Thirty years ago the World Commission on Environment and Development published Our Common Future and championed the concept of sustainable development. The book made the case that “development cannot subsist upon a deteriorating environmental resource base,” a perfect premise or the integration of Ontario’s Endangered Species Act, 2007 (ESA) and Crown Forest Sustainability Act (CFSA). Recovering species at risk is an essential ingredient of truly sustainable development.

We only have one Earth, and our responsibility is to learn how to live sustainably and equitably in ways that allow all life on the planet to flourish. Yet, as a society, our consumption of resources is anything but sustainable and equitable. If everyone consumed at the rate that we do in Ontario it would take 3.7 planet Earths to support humanity.

One of the clearest symptoms of our unsustainable patterns of consumption is the decline of biodiversity worldwide. We are in the throes of a mass extinction the like of which has not been seen since the extinction of the dinosaurs 65 million years ago. We are losing species at 10 to 100 times the normal rate, and human activity is the primary cause.

Since 1976, when scientists first started assessing the status of species in Canada, well over 700 have been listed as at risk. During that time, only 20 have recovered sufficiently to be removed from the list.

The passing of the ESA ten years ago, with all party support in the Legislative Assembly of Ontario, was intended to respond directly to our shared responsibility to prevent species loss. In light of that commitment, what does the integration of the CFSA and the ESA need to accomplish?

When integrating these two laws, I believe we need to prioritize the recovery of species at risk. For these species, we are past the point of balance. Many species’ populations continue to decline, despite management efforts, and some are now facing extirpation.

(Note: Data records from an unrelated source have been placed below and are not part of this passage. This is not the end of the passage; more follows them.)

(* ===== verification/Config.v ===== *)
(** What a flow is configured with: [runtime/types/flow.go], the config records
    of [runtime/types/runtime.go], and the decoding of a block through the JSON
    bridge its settings cross. *)
From S2P Require Import Prelude GoStr F64 Message.
From Stdlib Require Import String.
#[local] Open Scope string_scope.
#[local] Open Scope Z_scope.

(** [types.Settings]; Go's nil map and an empty one are both [∅]. *)
Abbreviation Settings := (gmap string any).

Record SourceConfig : Type := mkSourceConfig {
  src_Connector : string;
  src_Type : string;
  src_Settings : Settings;
}.

Record BlockConfig : Type := mkBlockConfig {
  c_Type : string;
  c_Name : string;
  c_Ref : string;
  c_Settings : Settings;
}.

Record FlowConfig : Type := mkFlowConfig {
  fc_Name : string;
  fc_Source : option SourceConfig;
  fc_Process : list BlockConfig;
  fc_Error : list BlockConfig;
  fc_Workers : Z;
  fc_Buffer : Z;
  fc_Pool : Z;
}.

(** A sub-flow made of nothing but a chain: [types.FlowConfig{Process: blocks}]. *)
Definition chain_flow (name : string) (blocks : list BlockConfig) : FlowConfig :=
  mkFlowConfig name None blocks [] 0 0 0.

Record ProcessorConfig : Type := mkProcessorConfig {
  p_Name : string;
  p_Type : string;
  p_Settings : Settings;
}.

(** A variable the config depends on; [None] is Go's nil default, an absent one. *)
Record EnvVar : Type := mkEnvVar {
  ev_Name : string;
  ev_Default : option string;
  ev_Required : bool;
}.
Record TemplateResource : Type := mkTemplateResource {
  tr_Resource : string;
  tr_As : string;
}.
Record ResourcesConfig : Type := mkResourcesConfig {
  rs_Env : list string;
  rs_Templates : list TemplateResource;
}.
Record ServiceConfig : Type := mkServiceConfig {
  sc_Name : string;
  sc_Environment : string;
}.
#[global] Instance ServiceConfig_eq_dec : EqDecision ServiceConfig.
Proof. solve_decision. Defined.
Record ConnectorConfig : Type := mkConnectorConfig {
  cc_Name : string;
  cc_Type : string;
  cc_Settings : Settings;
}.

(** [types.Config]. *)
Record Config : Type := mkConfig {
  cfg_Service : ServiceConfig;
  cfg_Env : list EnvVar;
  cfg_Connectors : list ConnectorConfig;
  cfg_Processors : list ProcessorConfig;
  cfg_Flows : list FlowConfig;
  cfg_Resources : ResourcesConfig;
  cfg_ResolvedEnv : gmap string string;
}.
Definition with_flows (flows : list FlowConfig) (c : Config) : Config :=
  mkConfig (cfg_Service c) (cfg_Env c) (cfg_Connectors c) (cfg_Processors c) flows (cfg_Resources c) (cfg_ResolvedEnv c).
(** The zero [types.Config]. *)
Definition empty_config : Config := mkConfig (mkServiceConfig "" "") [] [] [] [] (mkResourcesConfig [] []) ∅.

(** [rawBlock]: the reserved keys, and everything else. *)
Record rawBlock : Type := mkRawBlock {
  raw_Type : string;
  raw_Name : string;
  raw_Ref : string;
  raw_Settings : Settings;
  raw_Rest : gmap string any;
}.

Definition label (b : BlockConfig) : string :=
  if negb (String.eqb (c_Name b) "") then c_Name b
  else if negb (String.eqb (c_Type b) "") then c_Type b
  else c_Ref b.

(** [fold]: a key given twice is an error.  Go reports the first duplicate its
    map iteration meets; the model, the first in the map's own order. *)
Definition fold (raw : rawBlock) : res BlockConfig :=
  let b := mkBlockConfig (raw_Type raw) (raw_Name raw) (raw_Ref raw) ∅ in
  match filter (fun kv => is_Some (raw_Settings raw !! kv.1)) (map_to_list (raw_Rest raw)) with
  | [] => Ok (mkBlockConfig (raw_Type raw) (raw_Name raw) (raw_Ref raw)
                (raw_Settings raw ∪ raw_Rest raw))
  | (key, _) :: _ =>
      Err (ErrMsg ("block " ++ quote (label b) ++ ": " ++ quote key ++
                   " is given both at the top level and under settings"))
  end.

(** ** Decoding through JSON.  A document is the tree it decodes to. *)
Definition json_kind (v : any) : string :=
  match v with
  | ANil => "null" | ABool _ => "bool" | AStr _ => "string"
  | AArr _ => "array" | AMap _ => "object" | _ => "number"
  end.
Definition json_mismatch {A} (v : any) (go_type : string) : res A :=
  Err (ErrMsg ("json: cannot unmarshal " ++ json_kind v ++
               " into Go value of type " ++ go_type)).

(** A JSON null leaves the zero value in place. *)
Definition json_string (v : option any) : res string :=
  match v with
  | None | Some ANil => Ok ""
  | Some (AStr s) => Ok s
  | Some v => json_mismatch v "string"
  end.
Definition json_settings (v : option any) : res Settings :=
  match v with
  | None | Some ANil => Ok ∅
  | Some (AMap m) => Ok m
  | Some v => json_mismatch v "types.Settings"
  end.

Definition block_field {A} (key : string) (r : res A) : res A :=
  wrap_err ("block field " ++ quote key ++ ": ") r.

Definition reserved : gset string := {[ "type"; "name"; "ref"; "settings" ]}.

(** [BlockConfig.UnmarshalJSON].  With several ill-typed fields Go reports the
    first its map iteration meets. *)
Definition UnmarshalJSON (v : any) : res BlockConfig :=
  match v with
  | ANil => fold (mkRawBlock "" "" "" ∅ ∅)
  | AMap fields =>
      t ← block_field "type" (json_string (fields !! "type"));
      n ← block_field "name" (json_string (fields !! "name"));
      r ← block_field "ref" (json_string (fields !! "ref"));
      s ← block_field "settings" (json_settings (fields !! "settings"));
      fold (mkRawBlock t n r s (filter (fun kv => kv.1 ∉ reserved) fields))
  | v => wrap_err "decode block: " (json_mismatch v "map[string]json.RawMessage")
  end.

(** The encoding of a [BlockConfig]: every key has omitempty. *)
Definition omit_str (key value : string) : gmap string any :=
  if String.eqb value "" then ∅ else {[ key := AStr value ]}.
Definition omit_settings (s : Settings) : gmap string any :=
  if decide (s = ∅) then ∅ else {[ "settings" := AMap s ]}.
Definition encode_block (b : BlockConfig) : any :=
  AMap (omit_str "type" (c_Type b) ∪ omit_str "name" (c_Name b)
        ∪ omit_str "ref" (c_Ref b) ∪ omit_settings (c_Settings b)).
Definition encode_chain (bs : list BlockConfig) : any := AArr (map encode_block bs).

(** A JSON array into [[]types.BlockConfig]. *)
Definition decode_chain (v : any) : res (list BlockConfig) :=
  match v with
  | ANil => Ok []
  | AArr l => mapM UnmarshalJSON l
  | v => json_mismatch v "[]types.BlockConfig"
  end.

(** ** Decoding settings structs, strictly: a key the struct lacks is an error.
    encoding/json also takes other capitalisations of a key; these are the
    spellings the schema declares. *)
Definition decode_settings {A} (r : res A) : res A := wrap_err "decode settings: " r.
Definition unknown_key (known : list string) (s : Settings) : option string :=
  head (filter (fun k => k ∉ known) (sort_strings (map_to_list s).*1)).
Definition strict {A} (known : list string) (s : Settings) (r : res A) : res A :=
  match unknown_key known s with
  | Some k => Err (ErrMsg ("json: unknown field " ++ quote k))
  | None => r
  end.

Definition json_int (v : option any) : res Z :=
  match v with
  | None | Some ANil => Ok 0
  | Some (AInt n) | Some (AInt64 n) | Some (AInt32 n) => Ok n
  | Some (AFloat f) =>
      if f_eq f (f_of_Z (f_to_int f)) then Ok (f_to_int f) else json_mismatch (AFloat f) "int"
  | Some v => json_mismatch v "int"
  end.

Definition json_struct {A} (go_type : string) (known : list string)
    (dec : gmap string any -> res A) (v : any) : res A :=
  match v with
  | AMap m => strict known m (dec m)
  | ANil => dec ∅
  | v => json_mismatch v go_type
  end.

Definition json_ptr {A} (dec : any -> res A) (v : option any) : res (option A) :=
  match v with None | Some ANil => Ok None | Some v => Some <$> dec v end.
Definition json_list {A} (go_type : string) (dec : any -> res A) (v : option any) : res (list A) :=
  match v with
  | None | Some ANil => Ok []
  | Some (AArr l) => mapM dec l
  | Some v => json_mismatch v go_type
  end.
Definition json_string_map (v : option any) : res (list (string * string)) :=
  match v with
  | None | Some ANil => Ok []
  | Some (AMap m) => mapM (fun kv => s ← json_string (Some kv.2); mret (kv.1, s)) (map_to_list m)
  | Some v => json_mismatch v "map[string]string"
  end.
Definition json_float (v : option any) : res f64 :=
  match v with
  | None | Some ANil => Ok f_zero
  | Some (AInt n) | Some (AInt64 n) | Some (AInt32 n) => Ok (f_of_Z n)
  | Some (AFloat f) => Ok f
  | Some v => json_mismatch v "float64"
  end.

(** ** Lemmas *)
Lemma omit_str_lookup key value k :
  omit_str key value !! k =
  if decide (k = key) then (if String.eqb value "" then None else Some (AStr value)) else None.
Proof.
  unfold omit_str. destruct (decide (k = key)) as [->|Hk], (String.eqb value ""); try done.
  - by rewrite lookup_singleton_eq.
  - by rewrite lookup_singleton_ne.
Qed.

Lemma omit_settings_lookup s k :
  omit_settings s !! k =
  if decide (k = "settings") then (if decide (s = ∅) then None else Some (AMap s)) else None.
Proof.
  unfold omit_settings. destruct (decide (s = ∅)) as [Hs|Hs].
  - by destruct (decide _).
  - destruct (decide _) as [->|Hk]; [by rewrite lookup_singleton_eq|].
    by rewrite lookup_singleton_ne.
Qed.

Lemma encode_block_lookup b k fields :
  encode_block b = AMap fields ->
  fields !! k =
    if decide (k = "type") then (if String.eqb (c_Type b) "" then None else Some (AStr (c_Type b)))
    else if decide (k = "name") then (if String.eqb (c_Name b) "" then None else Some (AStr (c_Name b)))
    else if decide (k = "ref") then (if String.eqb (c_Ref b) "" then None else Some (AStr (c_Ref b)))
    else if decide (k = "settings") then (if decide (c_Settings b = ∅) then None else Some (AMap (c_Settings b)))
    else None.
Proof.
  intros [= <-]. rewrite !lookup_union, !omit_str_lookup, omit_settings_lookup.
  repeat case_decide; simplify_eq; repeat case_match; simplify_option_eq; done.
Qed.

Lemma json_string_omit s : json_string (if String.eqb s "" then None else Some (AStr s)) = Ok s.
Proof. by destruct (String.eqb_spec s "") as [->|]. Qed.

Lemma json_settings_omit s :
  json_settings (if decide (s = ∅) then None else Some (AMap s)) = Ok s.
Proof. by destruct (decide (s = ∅)) as [->|]. Qed.

(** Encoding a block and decoding it again gives the block back. *)
Lemma decode_encode_block b : UnmarshalJSON (encode_block b) = Ok b.
Proof.
  destruct (encode_block b) as [| | | | | | | | |fields|] eqn:He; try done.
  pose proof (fun k => encode_block_lookup b k fields He) as Hk.
  cbn [UnmarshalJSON].
  assert (json_string (fields !! "type") = Ok (c_Type b)
    /\ json_string (fields !! "name") = Ok (c_Name b)
    /\ json_string (fields !! "ref") = Ok (c_Ref b)
    /\ json_settings (fields !! "settings") = Ok (c_Settings b)) as (-> & -> & -> & ->).
  { rewrite !Hk. split_and!; [apply json_string_omit..|apply json_settings_omit]. }
  simpl.
  assert (filter (fun kv : string * any => kv.1 ∉ reserved) fields = ∅) as ->.
  { apply map_empty. intros k. apply map_lookup_filter_None. right.
    intros v Hkv. rewrite Hk in Hkv.
    intros Hn. simpl in Hn. apply Hn. unfold reserved.
    repeat case_decide; simplify_eq; set_solver. }
  unfold fold; simpl. rewrite (right_id_L ∅ (∪)). by destruct b.
Qed.

Lemma decode_encode_chain bs : decode_chain (encode_chain bs) = Ok bs.
Proof.
  unfold decode_chain, encode_chain. apply mapM_res_ok.
  induction bs as [|b bs IH]; simpl; constructor; auto using decode_encode_block.
Qed.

I have many concerns with the Ontario government’s proposed approach to integrating the ESA and the CFSA. First, the draft prescriptions are riddled with loopholes and exceptions to the protections that the ESA is supposed to offer to species at risk and their habitats. Second, mitigation of harm often trumps avoidance of harm – even though the ESA is based on avoiding harm to species and their habitats. Third, the protection of habitat is inadequate and focuses on Areas of Concern rather than on the areas species depend on to carry out their life processes. Finally, the ESA requirement to provide an overall benefit to a species in situations where harm occurs is not consistently upheld.

Overall benefit is a basic premise of the ESA. In a nutshell, harm to a member of a threatened or endangered species or its habitat is allowed to occur only if actions are undertaken to compensate for the harm and provide an overall benefit to the species. Achieving an overall benefit is different from minimizing harm, which simply entrenches decline. Overall benefit is about getting a species on the path to recovery, as the MNRF graphic below illustrates (from Endangered Species Act Submission Standards for Activity Review and 17(2) c Overall Benefit Permits, February, 2012, p. 3).

I recognize that the forestry industry and forestry-dependent communities face many urgent challenges. Together, Ontarians need to find solutions to these challenges. But the solutions need to be sustainable. Watering down the ESA does not fit the bill if we are genuinely committed to species recovery. Our collective challenge is to bring forward real solutions that serve the long-term interests of communities and the natural world, of which we are a part. The Forest Stewardship Council (FSC) voluntary certification system is one such solution. It brings Indigenous peoples and stakeholders to the table to ensure that certified forests are managed according to strict social and environmental standards. Protecting species at risk is built right into the requirements.

We need more than this, of course. The big question is whether the will exists to develop sustainable solutions for communities that will also serve to protect and recover species at risk.